Lance R. Chism, Memphis, Tennessee (on appeal), and Paul K. Guibao (at trial), for the appellant, Rhakim Martin.

Herbert H. Slatery III, Attorney General and Reporter; Andrée S. Blumstein, Solicitor General; John H. Bledsoe, Senior Counsel, Criminal Justice Division; Amy P. Weirich, District Attorney General; and

505 S.W.3d 497

Alexia Crump, Assistant District Attorney, for the appellee, State of Tennessee.

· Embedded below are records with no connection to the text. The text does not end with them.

(* ===== verification/Installer.v ===== *)
(** [install.cpp]: the installer.

    A [std::string] is the list of its bytes.  The installer talks to its user,
    to libparted, to the file system and to the other programs it starts, none of
    which is in the repository: [OsApi] has an operation for each call, over the
    state [D] of everything outside, and the installer's own state pairs [D] with
    the history of its calls.  The functions are written in the monad [M] of that
    state, which also has [exit]; a loop that waits for input is bounded by a
    fuel argument. *)

From S2P Require Import Prelude Mem CString History.

Local Open Scope history_scope.

(** ** Strings *)

Definition endl : list Z := [10].

(** [ostream << n] for a number that is not negative. *)
Fixpoint dec_digits (fuel : nat) (n : Z) : list Z :=
  match fuel with
  | O => []
  | S fuel' => (if n <? 10 then [] else dec_digits fuel' (n / 10)) ++ [48 + n mod 10]
  end.

Definition dec (n : Z) : list Z := dec_digits 20 n.

Definition human_size (size : Z) : list Z :=
  if size <? 1024 then dec size ++ str_bytes " Bytes"
  else if size <? 1048576 then dec (size / 1024) ++ str_bytes " KB"
  else if size <? 1073741824 then dec (size / 1048576) ++ str_bytes " MB"
  else if size <? 1099511627776 then dec (size / 1073741824) ++ str_bytes " GB"
  else dec (size / 1099511627776) ++ str_bytes " TB".

(** [str.find(from, pos)]: the first place from [pos] on where [from] stands. *)
Fixpoint is_prefix (p s : list Z) : bool :=
  match p, s with
  | [], _ => true
  | x :: p', y :: s' => (x =? y) && is_prefix p' s'
  | _, [] => false
  end.

Fixpoint find (from s : list Z) : option nat :=
  if is_prefix from s then Some O
  else match s with [] => None | _ :: s' => S <$> find from s' end.

Definition find_at (from str : list Z) (pos : nat) : option nat :=
  if (pos <=? length str)%nat then Nat.add pos <$> find from (drop pos str) else None.

(** [str.replace(pos, len, to)] *)
Definition replace (str : list Z) (pos len : nat) (to : list Z) : list Z :=
  take pos str ++ to ++ drop (pos + len) str.

Fixpoint replace_loop (fuel : nat) (str from to : list Z) (start_pos : nat) : res (list Z) :=
  match fuel with
  | O => Fuel
  | S fuel' =>
      match find_at from str start_pos with
      | None => Ok str
      | Some p => replace_loop fuel' (replace str p (length from) to) from to (p + length to)
      end
  end.

Definition replace_in_string (str from to : list Z) : res (list Z) :=
  if bool_decide (from = []) then Ok str
  else replace_loop (S (length str)) str from to 0.

(** [ss >> partno]: blanks, a sign and digits; 0 when there is no number, and the
    nearest [int] when it is too large.  At the end of the line before any character
    nothing is stored ([None]). *)
Fixpoint skip_spaces (s : list Z) : list Z :=
  match s with
  | c :: s' => if (c =? 32) || ((9 <=? c) && (c <=? 13)) then skip_spaces s' else s
  | [] => []
  end.

Fixpoint leading_digits (s : list Z) : list Z :=
  match s with
  | c :: s' => if (48 <=? c) && (c <=? 57) then c :: leading_digits s' else []
  | [] => []
  end.

Definition clamp (n : Z) : Z := Z.max (- 2 ^ 31) (Z.min n (2 ^ 31 - 1)).

Definition extract_int (s : list Z) : option Z :=
  match skip_spaces s with
  | c :: s' => Some (
      if c =? 45 then clamp (- dec_value (leading_digits s'))
      else if c =? 43 then clamp (dec_value (leading_digits s'))
      else clamp (dec_value (leading_digits (c :: s'))))
  | [] => None
  end.

(** ** The outside *)

(** What the code reads of libparted's structures; a null pointer is [None], for
    [partitions] the one [ped_disk_new] answers. *)
Record PedPartition := mk_part { num : Z; geom_length : Z; fs_type : option (list Z) }.
Record PedDevice := mk_device {
  dpath : list Z; sector_size : Z; disk_type : option (list Z); partitions : option (list PedPartition) }.

Class OsApi (D : Type) := {
  x_getline : D -> list Z * D;
  x_devices : D -> list PedDevice * D;
  x_format : list Z -> list Z -> D -> D;
  x_mount : list Z -> list Z -> list Z -> D -> D;
  x_spawn : list Z -> list (list Z) -> D -> Z * D;
  x_wait : Z -> D -> D;
  x_kill : Z -> D -> D;
  x_setenv : list Z -> list Z -> D -> D;
  (** [_getenv(name, value, size)]: its answer and the string then in [value], if
      there is a terminated one. *)
  x_getenv : list Z -> Z -> D -> (Z * option (list Z)) * D;
  x_read_file : list Z -> D -> list Z * D;
  x_write_file : list Z -> list Z -> D -> D;
  x_dir : list Z -> D -> list (list Z) * D;
  x_uuid : D -> list Z * D
}.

HOLLY KIRBY, J., delivered the opinion of the Court, in which JEFFREY S. BIVINS, C.J., and CORNELIA A. CLARK and SHARON G. LEE, JJ., joined.

OPINION

HOLLY KIRBY, J.

A jury convicted the defendant of carjacking and employment of a firearm during the commission of a dangerous felony. The trial court imposed an effective sixteen-year sentence. The Court of Criminal Appeals affirmed. In this Court, the defendant presents the following issues: (1) whether the trial court erred in denying his motion to suppress the victim's identification of him because the victim previously viewed his photograph on a county-operated "mug shot" website; (2) whether the trial court committed plain error in failing to instruct the jury on possession of a firearm during the commission of a dangerous felony as a lesser-included offense of employment of a firearm during the commission of a dangerous felony; (3) whether the failure to name the predicate felony of the firearm offense voids that count of the indictment; (4) whether the defendant's conviction for the firearm offense violates the prohibitions against double jeopardy and the terms of Tennessee Code Annotated section 39–17–1324(c) ; and (5) whether the evidence was insufficient to support the convictions. We hold that the victim's prior viewing of the defendant's booking photograph on the county-operated website did not constitute state action and that the trial court therefore properly denied the defendant's motion to suppress the victim's identification of him. We further hold that the defendant failed to establish that the trial court's failure to instruct the jury on the lesser-included offense of possession of a firearm during the commission of a dangerous felony affected a substantial right, so the defendant is not entitled to plain error relief. Based on our holding in State v. Duncan, No. W2013–02554–CCA–R3–CD, 505 S.W.3d 480, 485–86, 2016 WL 6024007, at *5 (Tenn. 2016), released on the same date as this opinion, we conclude that the failure to name the predicate felony of the firearm offense does not void that count of the indictment. We hold that the defendant's convictions for carjacking and employing a firearm during the commission of a dangerous felony did not violate either double jeopardy or Tennessee Code Annotated section 39–17–1324(c). Finally, we conclude that the evidence was sufficient to support the convictions. Accordingly, we affirm the judgment of the Court of Criminal Appeals.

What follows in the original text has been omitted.